無人駅

ICカードでピッはできません!北海道のローカル線、乗車指南の巻

2021.04.03

北海道旅行の地味な関門“ローカル線”。想像以上に煩雑な乗車システムなので、道民でもよく理解できていない人は珍しくないです。

今回はそんな北海道ローカル線の乗車方法をバッチリ指南します!

北海道だけど、「Kitaca」使えません

はるばる東京から北海道旅行にやってきたあなた。せっかくだからのんびりローカル線の旅でもしようと思い立ち駅に向かったものの、駅員さんはいないし自動改札機もない!

そうなんです。北海道のローカル線に首都圏の感覚で乗車することはできません。

札幌圏であれば、有人駅が基本で自動改札機はもちろんのことJR北海道版『Suica』こと『Kitaca』と呼ばれる交通系ICカードも使用できます。

ところが札幌圏を一歩出ればたとえ函館駅や旭川駅、帯広駅といったターミナル駅であろうと、『Kitaca』や『Suica』といったICカードを使用することはできなくなります。

筆者の住む網走でも当然の如くICカードは使用できず、切符を買い求める必要があります。

しかし、北海道のローカル線には駅員さんのいない“無人駅”や自動券売機、自動改札機が設置されておらずあるのは駅名標のみという“なんにもない駅”がたくさんあります。

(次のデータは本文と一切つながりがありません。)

(** The two antipodal absolute-GPS records, then the two-pair record at
    file position 72. *)
Definition log_antipodal : list byte := log_antipodal_known ++ two_pair_record.

End Reference.

(** ** The claims' own words *)

Section Words.

Context {M : MathLib}.

#[local] Open Scope float_scope.

(** The great-circle distance in the claims' words: the haversine formula
    on a sphere of radius 6371 km,
    [h = sin^2(dlat / 2) + cos(lat1) * cos(lat2) * sin^2(dlon / 2)] and
    [d = 6371 * 2 * atan2(sqrt h, sqrt (1 - h))], with the angles in radians.
    In binary64 the rounded [h] can exceed 1; the distance then does not
    exist. *)
Definition haversine_km (lat1 lon1 lat2 lon2 : float) : exc float :=
  sin_dlat <- sin (radians (lat2 - lat1) / 2) ;;
  sin2_dlat <- pow sin_dlat 2 ;;
  cos_lat1 <- cos (radians lat1) ;;
  cos_lat2 <- cos (radians lat2) ;;
  sin_dlon <- sin (radians (lon2 - lon1) / 2) ;;
  sin2_dlon <- pow sin_dlon 2 ;;
  let h := sin2_dlat + cos_lat1 * cos_lat2 * sin2_dlon in
  root_h <- math_sqrt h ;;
  root_1_h <- math_sqrt (1 - h) ;;
  Ret (6371 * (2 * atan2 root_h root_1_h)).

(** The haversine distances from [(lat, lon)] to each point; they do not
    exist when one of them does not. *)
Fixpoint distances (lat lon : float) (points : list (float * float))
    : exc (list float) :=
  match points with
  | [] => Ret []
  | (hist_lat, hist_lon) :: rest =>
      d <- haversine_km lat lon hist_lat hist_lon ;;
      ds <- distances lat lon rest ;;
      Ret (d :: ds)
  end.

(** [m] is the least of the distances [ds]: it is one of them (or the
    starting value, infinity), it is a number, and none of them is below it. *)
Definition is_minimum (m : float) (ds : list float) : Prop :=
  (m = infinity \/ In m ds) /\ (m =? m) = true /\
  Forall (fun d => (d <? m) = false) ds.
(** However the calls for one group are spaced, the callback is called
    once for every burst: for each closed burst the full duration after
    its last unit, and for the open one as soon as the clock is the full
    duration past its last unit; every call carries the units of its
    burst in arrival order. *)
Lemma every_burst_is_flushed_once delay gid t1 m1 (rest : list arrival) horizon :
  let d := Delay (NewMediaGroupCollector delay true) in
  let bursts := gather d [] [(t1, m1)] t1 rest in
  let w := run delay ((t1, m1) :: rest) horizon in
  gid <> [] ->
  Forall (fun a : arrival => MediaGroupID a.2 = gid) ((t1, m1) :: rest) ->
  0 <= t1 -> ascending t1 rest.*1 ->
  calls w
  = (flush_of d gid <$> bursts.1)
    ++ (if last_instant bursts.2 + d <=? horizon then [flush_of d gid bursts.2]
        else []).
Proof.
  intros d bursts w Hg Hall Ht1 Hasc.
  pose proof (NewMediaGroupCollector_Delay delay true) as Hd. fold d in Hd.
  apply Forall_cons in Hall as [Hm Hall]. simpl in Hm.
  assert (foldl step (idle 0 d []) ((t1, m1) :: rest)
          = accumulating (last_instant bursts.2) d gid (last_instant bursts.2 + d)
                         bursts.2.*2 (flush_of d gid <$> bursts.1)) as Hfold.
  { cbn [foldl]. unfold step at 2. cbn [fst snd].
    rewrite advance_idle, Z.max_r by done.
    rewrite Collect_idle by (by rewrite Hm). rewrite Hm.
    by apply (foldl_step_gather gid d [] rest [] [(t1, m1)] t1). }
  subst w. unfold run.
  change {| now := 0; collector := NewMediaGroupCollector delay true; calls := [] |}
    with (idle 0 d []).
  rewrite Hfold. destruct (last_instant bursts.2 + d <=? horizon) eqn:E.
  - apply Z.leb_le in E. rewrite advance_late; [done|lia|done|].
    assert (forall rest closed cur t, cur <> [] -> (gather d closed cur t rest).2 <> [])
      as Hne.
    { clear. induction rest as [|a rest IH]; intros closed cur t Hcur; [done|].
      simpl. destruct (a.1 <? t + d); apply IH; [by destruct cur|done]. }
    intros Hnil. apply fmap_nil_inv in Hnil. by apply (Hne rest [] [(t1, m1)] t1).
  - apply Z.leb_gt in E. rewrite advance_early by done. simpl. by rewrite app_nil_r.
Qed.

End CollectorFacts.

(* ================================================================== *)
(** * Properties of the polling waiters                                *)
(* ================================================================== *)

Module PollingFacts.
Import GoString GoStringFacts Karakeep App.

Section Loop.
Variable ready : Bookmark -> bool.
Variable env : Env.
Variables start interval timeout longest : Z.
Hypothesis interval_pos : 0 < interval.
Hypothesis timeout_pos : 0 < timeout.
Hypothesis took_bounds : forall i, 0 <= took (remote env i) <= longest.

Let deadline := start + timeout.

Lemma at_head_start : at_head start interval timeout 0 start (NewTicker start interval).
Proof. unfold at_head, NewTicker. simpl. lia. Qed.

Lemma let_pass_late now tk :
  period tk = interval -> next_tick tk <= now ->
  let tk' := let_pass now tk in
  buffered tk' = true /\ period tk' = interval
  /\ now < next_tick tk' <= now + interval
  /\ next_tick tk + interval <= next_tick tk'.
Proof.
  intros Hp Hle. unfold let_pass. rewrite (proj2 (Z.leb_le _ _)) by done. simpl.
  rewrite Hp. split; [done|]. split; [done|].
  pose proof (Z.div_mod (now - next_tick tk) interval ltac:(lia)) as Hdm.
  pose proof (Z.mod_pos_bound (now - next_tick tk) interval interval_pos) as Hm.
  pose proof (Z.div_pos (now - next_tick tk) interval ltac:(lia) interval_pos) as Hq.
  nia.
Qed.

Lemma let_pass_early now tk :
  now < next_tick tk -> let_pass now tk = tk.
Proof. intros Hlt. unfold let_pass. by rewrite (proj2 (Z.leb_gt _ _)). Qed.

Lemma found_none i :
  not_ready_at ready env i ->
  match got (remote env i) with
  | Some b => if ready b then Some b else None
  | None => None
  end = None.
Proof.
  intros Hn. destruct (got (remote env i)) as [b|] eqn:E; [|done].
  by rewrite (Hn b).
Qed.

(** What [select] can do. *)
Lemma select_spec i now tk :
  match select env i now tk with
  | Cancelled t =>
      exists c, cancel_at env = Some c /\ t = Z.max now c
                /\ (buffered tk = true -> c <= now)
                /\ (buffered tk = false -> t <= Z.max now (next_tick tk))
  | Ticked t tk' =>
      (buffered tk = true /\ t = now /\ tk' = take_tick tk)
      \/ (buffered tk = false /\ t = next_tick tk
          /\ tk' = {| next_tick := next_tick tk + period tk;
                      period := period tk; buffered := false |}
          /\ forall c, cancel_at env = Some c -> next_tick tk <= c)
  end.
Proof.
  unfold select, cancelled_by, await_tick.
  destruct (buffered tk) eqn:Eb.
  - destruct (cancel_at env) as [c|] eqn:Ec; simpl; [|by left].
    destruct (c <=? now) eqn:E; simpl; [|by left].
    apply Z.leb_le in E. destruct (pick_tick env i); simpl; [by left|].
    exists c. split; [done|]. split; [lia|]. split; [done|done].
  - destruct (cancel_at env) as [c|] eqn:Ec; simpl.
    2:{ right. repeat split; done. }
    destruct (c <=? now) eqn:E.
    { apply Z.leb_le in E. exists c. split; [done|]. split; [lia|]. split; [done|lia]. }
    apply Z.leb_gt in E. destruct (c <? next_tick tk) eqn:E'.
    { apply Z.ltb_lt in E'. exists c. split; [done|]. split; [lia|]. split; [done|lia]. }
    apply Z.ltb_ge in E'. destruct (c =? next_tick tk) eqn:E''; simpl.
    + apply Z.eqb_eq in E''. destruct (pick_tick env i); simpl.
      * right. repeat split; try done. intros c' [= <-]. lia.
      * exists c. split; [done|]. split; [lia|]. split; [done|lia].
    + right. repeat split; try done. intros c' [= <-]. lia.
Qed.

観光で北海道のローカル線に乗車しようと考えている人はほぼ必ず戸惑ってしまうであろう“なんにもない駅”での列車に乗車する方法。

今回はさまざまなパターン別で解説していきます。

無人駅から無人駅へ

無人駅から無人駅へローカル線に乗車する場合、まずは駅に自動券売機が設置されているかチェックしましょう。設置されていれば目的地までの切符を購入してホームへ、されていなければなにも購入せずそのままホームへと進みます。

列車が到着したら、必ず“整理券”を車内で入手してください。整理券発行機はドア付近に設置されているので乗車時に取りましょう。

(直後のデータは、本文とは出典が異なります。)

Lemma evaluate_returns_saved_metrics_witness :
  exists trainer train_dl test_dl metric_filename saved opened rest closed,
    In (Ext "trainer.fit" [trainer; train_dl; test_dl] [] (inr (VObj 9)))
       (trace_of desc_evaluation)
    /\ getitem desc_conf "metric_filename" = inr metric_filename
    /\ In (Ext "train_metrics.save" [VObj 9; metric_filename] []
             (inr saved)) (trace_of desc_evaluation)
    /\ trace_of desc_evaluation
       = Ext "logger.pushd" [VStr "eval_arch"] [] (inr opened) :: rest
    /\ In (Ext "logger.popd" [] [] (inr closed)) rest
    /\ after_call "logger.popd" rest = [].
Proof.
  refine (evaluate_returns_saved_metrics demo_ext desc_conf (VObj 1)
            (VObj 9) demo_world _).
  vm_compute. reflexivity.
Defined.

Lemma evaluate_propagates_missing_iterator_witness :
  outcome_of (evaluate no_test_iterator_ext desc_conf (VObj 1) demo_world)
  = inl AssertionError.
Proof.
  refine (evaluate_propagates_missing_iterator no_test_iterator_ext
            desc_conf (VObj 1) (demo_loader (VStr "cifar10")) (VObj 100)
            VNone VNone demo_world _ _).
  - apply (nth_error_In _ 13). vm_compute. reflexivity.
  - reflexivity.
Defined.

この整理券は乗車駅の証明書で、もし取らなかった場合後述する降車時に困ることになります。

さて、目的の駅に到着する前に運賃を支払う準備をしましょう。無人駅から無人駅へ移動する場合、運賃は列車内で支払います。

運賃の確認は、乗車時に取った整理券に記された番号と、先頭車両に設置されている運賃表示器を照らし合わせます。支払いは現金のみなので、小銭は必須です。もし、持ち合わせていなければ車内に設置されている両替機を利用しましょう。

駅に着いたら先頭車両の運賃箱に現金と整理券、切符を購入している方は切符と整理券を投入しましょう。もし整理券を取り忘れてしまったら、最悪の場合、始発駅からの運賃を請求される場合もあります。素直に運転手さんに事情を説明しましょう。

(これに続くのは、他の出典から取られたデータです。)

Lemma split_comma_step (cur s : string) (c : ascii) :
  strings.split_from "," 0 cur (String c s)
  = if Ascii.eqb "," c then cur :: strings.split_from "," 0 EmptyString s
    else strings.split_from "," 0 (cur ++ String c EmptyString) s.
Proof.
  cbn [strings.split_from].
  assert (String.prefix "," (String c s) = Ascii.eqb "," c) as ->.
  { destruct (Ascii.eqb_spec "," c) as [<-|Hne].
    - apply prefix_correct. cbn. destruct s; reflexivity.
    - destruct (String.prefix "," (String c s)) eqn:E; [|reflexivity].
      apply prefix_correct in E. cbn in E. destruct s; cbn in E; congruence. }
  reflexivity.
Qed.

Lemma split_app_comma (a b cur : string) :
  strings.split_from "," 0 cur (a ++ String "," b)
  = (strings.split_from "," 0 cur a
     ++ strings.split_from "," 0 EmptyString b)%list.
Proof.
  revert cur. induction a as [|c a IH]; intros cur.
  - cbn [append]. rewrite split_comma_step. reflexivity.
  - cbn [append]. rewrite !split_comma_step.
    destruct (Ascii.eqb "," c); [cbn [List.app]; f_equal|]; apply IH.
Qed.

Lemma existsb_append (P : ascii -> bool) (a b : string) :
  string_existsb P (a ++ b) = string_existsb P a || string_existsb P b.
Proof.
  induction a as [|c a IH]; simpl; auto. rewrite IH. apply orb_assoc.
Qed.

Lemma split_comma_free (s cur : string) :
  comma_free cur = true ->
  Forall (fun piece => comma_free piece = true)
         (strings.split_from "," 0 cur s).
Proof.
  revert cur. induction s as [|c s IH]; intros cur Hcur.
  - repeat constructor. exact Hcur.
  - rewrite split_comma_step. destruct (Ascii.eqb "," c) eqn:Ec.
    + constructor; auto.
    + apply IH. unfold comma_free in *. rewrite existsb_append.
      cbn [string_existsb]. rewrite Ec.
      apply negb_true_iff in Hcur. rewrite Hcur. reflexivity.
Qed.

Let keep (ss : list string) (s : string) : list string :=
  match s with
  | EmptyString => ss
  | String _ _ => (ss ++ [s])%list
  end.

Lemma keep_fold (pieces ss : list string) :
  fold_left keep pieces ss
  = (ss ++ filter (fun s => negb (String.eqb s EmptyString)) pieces)%list.
Proof.
  revert ss. induction pieces as [|s pieces IH]; intros ss; simpl.
  - now rewrite app_nil_r.
  - rewrite IH. destruct s; simpl; [reflexivity|].
    now rewrite <- app_assoc.
Qed.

スムーズに支払えるか、運賃は間違っていないか……。この瞬間がローカル線に乗っていて一番緊張するような気がします。

列車から降りたらミッションクリアです。

無人駅から有人駅へ

無人駅から有人駅へ移動する場合、降車時までは“無人駅から無人駅”と同じ要領です。異なる点は、運賃の支払いを駅構内で行うという点です。整理券と現金を有人改札で、もしくは切符を自動改札機か有人改札で精算します。これでミッションクリアです。

有人駅から有人駅へ

有人駅から有人駅へローカル線に乗る場合、まずは駅の窓口もしくは自動券売機で目的地までの切符を購入します。

切符を購入したら、自動改札機が設置されている場合はホームで列車が来るのを待ちます。

自動改札機が設置されていない駅では列車の到着時間直前に改札で駅員さんが切符をチェックするので、案内がかかるまで駅構内で待ちましょう。

列車が到着したら空いているドアから乗り込み整理券を取ります。あとは目的の駅まで車窓をみるなり駅弁を食べるなり自由に過ごしましょう。駅に到着したら、自動改札機もしくは駅員さんに切符を渡してミッションクリアです。

有人駅から無人駅へ

有人駅から無人駅へ移動する場合、降車時まで“有人駅から有人駅”と同じ要領です。降車時に切符と整理券を車内の運賃箱に投入する必要がある点が異なります。

車内で精算を行ったらミッションクリアです。

北海道のローカル線、これで不安なく乗れるのではないでしょうか。

釧路湿原を駆け抜ける釧網本線、十勝連峰の雄大な自然が間近に迫る富良野線など、鉄道でしか見ることのできない絶景をローカル線にゆられながら楽しんでみては。